• _How to complete this task_
Repeat only the stretch of lines below that runs from the line with "assert (0 < String.length" through the line with "rewrite make_token_step; [|done|by", unaltered.

• _Task input_
Lemma lexeme_hex w n : (w <= 8)%nat → 0 <= n < 2 ^ 32 → lexeme (mkToken TK_H ("0x" +:+ fmt_0x w n)).
Proof.
  intros Hw Hn. unfold fmt_0x, fmt_x, pad0. rewrite of_digits_zeros, length_of_digits.
  pose proof (digits_of_range 16 n ltac:(lia) ltac:(lia)) as Hr.
  assert (0 < length (digits_of 16 n))%nat as H0
    by (pose proof (digits_of_nonempty 16 n); destruct (digits_of 16 n); [done|simpl; lia]).
  assert (length (digits_of 16 n) <= 8)%nat as H8 by (unfold digits_of; by apply (length_digits _ 16 n [] 8); lia).
  set (ds := replicate _ 0 ++ digits_of 16 n).
  assert (0 < length ds <= 8)%nat as Hl by (unfold ds; rewrite length_app, length_replicate; lia).
  assert (Forall (λ d, 0 <= d < 16) ds) as Hd
    by (apply Forall_app; split; [apply Forall_replicate; lia|done]).
  clearbody ds. split; cbn [str type].
  - done.
  - intros s Hs. pose proof (count_hex ds s 8 Hd (Hs eq_refl) ltac:(lia)) as Hc.
    destruct (first_rule_hex _ _ Hc ltac:(lia)) as (r & Hf & Ht). exists 0%nat, r.
    change (String.length ("0x" +:+ of_digits ds)) with (S (S (String.length (of_digits ds)))).
    by rewrite length_of_digits.
  - change (String.length ("0x" +:+ of_digits ds)) with (S (S (String.length (of_digits ds)))).
    rewrite length_of_digits. unfold STR_SIZE. lia.
  - eexists _, _. split; [reflexivity|by split].
Qed.

Lemma toks_lexemes l e : wf l e = true → Forall lexeme (tokens_of e).
Proof.
  revert l; induction e as [n|w n|r|e IH|e IH|o a IHa b IHb]; intros l H; cbn [wf tokens_of] in *; bool_to_prop.
  - constructor; [|done]. by apply lexeme_num.
  - constructor; [|done]. apply lexeme_hex; [by apply Nat.leb_le|done].
  - constructor; [|done]. by apply lexeme_reg.
  - constructor; [apply lexeme_left|]. apply Forall_app; split; [eauto|].
    constructor; [apply lexeme_right|done].
  - constructor; [apply (lexeme_sym BMul)|eauto].
  - apply Forall_app; split; [eauto|]. constructor; [apply lexeme_sym|eauto].
Qed.

(** No two words stand side by side; [prev] tells whether one comes before. *)
Fixpoint apart (prev : bool) (us : list Token) : bool :=
  match us with [] => true | u :: us => negb (prev && wordy u) && apart (wordy u) us end.

Lemma blanks_apart_weaken us : apart true us = true → apart false us = true.
Proof. destruct us as [|u us]; [done|]. cbn. by intros [_ ->]%andb_true_iff. Qed.

Lemma apart_tokens e us : apart true us = true → apart false (tokens_of e ++ us) = true.
Proof.
  revert us; induction e as [n|w n|r|e IH|e IH|o a IHa b IHb]; intros us Hus; cbn [tokens_of app].
  1-3: by cbn.
  - rewrite <- app_assoc. apply IH. cbn. by apply blanks_apart_weaken.
  - by apply IH.
  - rewrite <- app_assoc. apply IHa. cbn [app apart].
    replace (wordy (mkToken (sym_type o) (sym o))) with false by (by destruct o). by apply IHb.
Qed.

Lemma spaces_append n s : spaces (S n) +:+ s = String " " (spaces n +:+ s).
Proof. done. Qed.

(** What stands behind a word ends it. *)
Lemma lay_ends gaps us u :
  Forall lexeme us → apart (wordy u) us = true → wordy u = true → word_end (lay gaps (str <$> us)).
Proof.
  intros Hl Ha Hu. destruct us as [|v us]; cbn [fmap list_fmap lay];
    destruct (default 0%nat (head gaps)); try done.
  apply Forall_cons in Hl as [[_ _ _ (c & t' & -> & _ & Hc)] _]. cbn in Ha |- *. rewrite Hu in Ha.
  apply Hc. by destruct (wordy v).
Qed.

(** A run of blanks is skipped by the blank rule. *)
Lemma count_blanks n s :
  (∀ c s', s = String c s' → Ascii.eqb " " c = false) → count_class (Ascii.eqb " ") None (spaces n +:+ s) = n.
Proof.
  intros Hs. induction n as [|n IH].
  - destruct s as [|c s']; [done|]. cbn -[Ascii.eqb]. by rewrite (Hs c s' eq_refl).
  - rewrite spaces_append. cbn -[spaces]. by rewrite IH.
Qed.
Lemma first_rule_blanks n s :
  (∀ c s', s = String c s' → Ascii.eqb " " c = false) →
  first_rule 0 rules (spaces (S n) +:+ s) = Some (2%nat, Rule " +" [Piece (Ascii.eqb " ") 1 None] TK_NOTYPE, S n).
Proof.
  intros Hs. pose proof (count_blanks n s Hs) as Hc. rewrite spaces_append. revert Hc.
  generalize (spaces n +:+ s) as x. intros x Hc. simpl. rewrite Hc. simpl. by rewrite Nat.add_0_r.
Qed.

Lemma length_spaces n : String.length (spaces n) = n.
Proof. induction n as [|n IH]; [done|]. cbn. by rewrite IH. Qed.

(** The array after the tokens [ds] have been stored. *)
Definition stored (ds : list Token) : list Token :=
  ds ++ replicate (NR_TOKEN - length ds) (mkToken 0 "").

Lemma stored_snoc ds t :
  (length ds < NR_TOKEN)%nat → <[length ds := t]> (stored ds) = stored (ds ++ [t]).
Proof.
  intros H. unfold stored. rewrite length_app. simpl.
  rewrite insert_app_r_alt by lia. rewrite Nat.sub_diag.
  replace (NR_TOKEN - length ds)%nat with (S (NR_TOKEN - (length ds + 1))) by lia.
  simpl. by rewrite <- app_assoc.
Qed.

Lemma make_token_step fuel e pos u s ds :
  lexeme u → (wordy u = true → word_end s) → (length ds < NR_TOKEN)%nat →
  result (make_token_loop (S fuel) e pos (str u +:+ s) (stored ds) (length ds))
  = result (make_token_loop fuel e (pos + String.length (str u)) s (stored (ds ++ [u])) (length (ds ++ [u]))).
Proof.
  intros [Hty Hr Hshort (c & t' & Ht & _)] Hs Hd.
  destruct (Hr s Hs) as (i & r & Hf & Ety). cbn [make_token_loop].
  assert (∃ c' x, str u +:+ s = String c' x) as (c' & x & Ex) by (rewrite Ht; by eexists _, _).
  rewrite Ex at 1. rewrite Hf, result_bind. cbn [emit result snd].
  rewrite Ety, sdrop_app, stake_app. rewrite (proj2 (Z.eqb_neq _ _) Hty).
  rewrite (proj2 (Nat.ltb_lt _ _) Hd), (proj2 (Nat.ltb_lt _ _) Hshort). simpl andb. cbv iota.
  rewrite stored_snoc by done. rewrite length_app, Nat.add_1_r. by destruct u.
Qed.

(** Blanks change the position only, and cost at most one iteration. *)
Lemma make_token_blanks fuel e pos n s ts k :
  (∀ c s', s = String c s' → Ascii.eqb " " c = false) →
  ∃ fuel' pos', result (make_token_loop (n + fuel) e pos (spaces n +:+ s) ts k)
    = result (make_token_loop fuel' e pos' s ts k) ∧ (fuel <= fuel')%nat.
Proof.
  intros Hs. destruct n as [|n]; [by exists fuel, pos|].
  exists (n + fuel)%nat, (pos + S n)%nat. split; [|lia]. pose proof (first_rule_blanks n s Hs) as Hf.
  pose proof (sdrop_app (spaces (S n)) s) as Hd. rewrite length_spaces in Hd.
  cbn [Nat.add make_token_loop]. rewrite spaces_append in Hf, Hd |- *. rewrite Hf, result_bind.
  cbn [emit result snd token_type]. change (TK_NOTYPE =? TK_NOTYPE) with true. cbv iota. by rewrite Hd.
Qed.

Lemma make_token_lexemes us gaps fuel e pos ds prev :
  Forall lexeme us → apart prev us = true → (length ds + length us <= NR_TOKEN)%nat →
  (String.length (lay gaps (str <$> us)) <= fuel)%nat →
  result (make_token_loop fuel e pos (lay gaps (str <$> us)) (stored ds) (length ds))
  = Ok (true, stored (ds ++ us), (length ds + length us)%nat).
Proof.
  intros Hl. revert gaps fuel pos ds prev; induction Hl as [|u us Hu Hus IH]; intros gaps fuel pos ds prev Ha Hlen Hf;
    rewrite ?fmap_cons in *; cbn [lay fmap list_fmap] in *; set (n := default 0%nat (head gaps)) in *;
    rewrite length_append, length_spaces in Hf.
  - replace fuel with (n + (fuel - n))%nat by lia.
    destruct (make_token_blanks (fuel - n) e pos n "" (stored ds) (length ds)) as (f' & pos' & E & _); [done|].
    rewrite E, app_nil_r, Nat.add_0_r. by destruct f'.
  - cbn [apart] in Ha. apply andb_true_iff in Ha as [_ Ha]. rewrite length_append in Hf.
    pose proof Hu as [_ _ _ (c & t' & Et & Hb & _)].
    replace fuel with (n + (fuel - n))%nat by lia.
    destruct (make_token_blanks (fuel - n) e pos n (str u +:+ lay (tail gaps) (str <$> us)) (stored ds) (length ds))
      as (f' & pos' & E & Hf'); [by rewrite Et; intros ? ? [= <- _]|]. rewrite E.
    assert (0 < String.length (str u))%nat as H0 by (rewrite Et; cbn; lia).
    destruct f' as [|f']; [lia|]. cbn [length] in Hlen.
    rewrite make_token_step; [|done|by intros Hw; apply (lay_ends _ _ u)|lia].
    rewrite (IH (tail gaps) f' _ (ds ++ [u]) (wordy u)); [|done|rewrite length_app; cbn; lia|lia].
    rewrite <- app_assoc, length_app. cbn. do 2 f_equal. lia.
Qed.

Lemma length_lay gaps us :
  Forall lexeme us → (length us <= String.length (lay gaps (str <$> us)))%nat.
Proof.
  intros Hl. revert gaps; induction Hl as [|u us [_ _ _ (c & t' & E & _)] _ IH]; intros gaps; [cbn; lia|].
  rewrite fmap_cons. cbn [lay]. rewrite !length_append, E. specialize (IH (tail gaps)). cbn. lia.
Qed.

(** ** The two shared buffers *)

Lemma wf_pieces l e :
  wf l e = true →
  Forall (λ n, 0 <= n < 2 ^ 32) (hexes e) ∧ Forall (λ r, r ∈ reg_names) (registers e).
Proof.
  revert l; induction e as [n|w n|r|e IH|e IH|o a IHa b IHb]; intros l H; cbn [wf hexes registers] in *;
    bool_to_prop; eauto 10 using Forall_nil_2, Forall_cons_2.
  destruct (IHa _ H1), (IHb _ H0). split; apply Forall_app; done.
Qed.

(** The texts the tokens of a type give, in order. *)
Definition texts (ty : Z) (f : Token → string) : list Token → list string :=
  omap (λ u, if type u =? ty then Some (f u) else None).
Definition hex_texts := texts TK_H (λ u, fmt_u (u32 (strtol 0 (str u)).1)).
Definition reg_texts := texts TK_REG (λ u, sdrop 1 (str u)).

Lemma texts_app ty f us vs : texts ty f (us ++ vs) = texts ty f us ++ texts ty f vs.
Proof. apply omap_app. Qed.
Lemma texts_skip ty f u us : type u ≠ ty → texts ty f (u :: us) = texts ty f us.
Proof. intros H%Z.eqb_neq. unfold texts. cbn [omap list_omap]. by rewrite H. Qed.
Lemma sym_type_plain o : sym_type o ≠ TK_H ∧ sym_type o ≠ TK_REG.
Proof. by destruct o. Qed.

Section fill.
Variables (cpu_gpr : list Z) (wb_pc_now : Z).

(** Every register of the grammar resolves. *)
Definition resolves (r : string) : Prop :=
  ∃ v, isa_reg_str2val cpu_gpr wb_pc_now r = mret (v, true).
Lemma reg_resolves r : length cpu_gpr = 33%nat → r ∈ reg_names → resolves r.
Proof.
  intros gpr_33 H. unfold resolves. unfold reg_names in H.
  assert (∀ i, (i < 33)%nat → ∃ v, gpr_at cpu_gpr i = mret v) as Hg.
  { intros i Hi. rewrite <- gpr_33 in Hi. apply lookup_lt_is_Some in Hi as [v Hv].
    exists v. unfold gpr_at. by rewrite Hv. }
  repeat (apply elem_of_cons in H as [->|H];
    [first [by eexists|cbv -[gpr_at mret mbind];
       match goal with |- context [gpr_at _ ?i] => destruct (Hg i ltac:(lia)) as [v ->] end; by exists v]|]).
  by apply elem_of_nil in H.
Qed.

Lemma reg_value_resolves r v :
  isa_reg_str2val cpu_gpr wb_pc_now r = mret (v, true) → reg_value cpu_gpr wb_pc_now r = Some v.
Proof. unfold reg_value. by intros ->. Qed.

(** The pointer a token leaves behind, and what the buffers are set from. *)
Definition slot (a : nat) (u : Token) : cptr :=
  if type u =? TK_H then PS1 else if type u =? TK_REG then PS2 else PTok a.
Definition reg_text (r : string) : string := fmt_u (u32 (default 0 (reg_value cpu_gpr wb_pc_now r))).

(** One token: the pointer, and the buffer it rewrites if any. *)
Lemma fill_step st a u us :
  (type u = TK_REG → resolves (sdrop 1 (str u))) →
  ∃ b1 b2, fill_strs cpu_gpr wb_pc_now st a (u :: us)
      = fill_strs cpu_gpr wb_pc_now (Statics b1 b2 (<[a := slot a u]> (strs_ st))) (S a) us ∧
    default (buf1 st) (last (hex_texts (u :: us))) = default b1 (last (hex_texts us)) ∧
    default (buf2 st) (reg_text <$> last (reg_texts (u :: us))) = default b2 (reg_text <$> last (reg_texts us)).
Proof.
  intros Hr. cbn [fill_strs]. unfold slot, hex_texts, reg_texts, texts. cbn [omap list_omap].
  destruct (type u =? TK_H) eqn:EH.
  { apply Z.eqb_eq in EH. rewrite EH. cbv zeta. rewrite io_bind_ret_l. eexists _, _. split; [done|].
    rewrite last_cons. by destruct (last _). }
  destruct (type u =? TK_REG) eqn:ER.
  - apply Z.eqb_eq in ER. destruct (Hr ER) as [v Hv].
    rewrite Hv, !io_bind_ret_l. eexists _, _. split_and!; [done|done|].
    rewrite last_cons. destruct (last _); [done|]. unfold reg_text. cbn -[sdrop].
    by rewrite (reg_value_resolves _ _ Hv).
  - rewrite io_bind_ret_l. by exists (buf1 st), (buf2 st).
Qed.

• _Response box_
    assert (0 < String.length (str u))%nat as H0 by (rewrite Et; cbn; lia).
    destruct f' as [|f']; [lia|]. cbn [length] in Hlen.
    rewrite make_token_step; [|done|by intros Hw; apply (lay_ends _ _ u)|lia].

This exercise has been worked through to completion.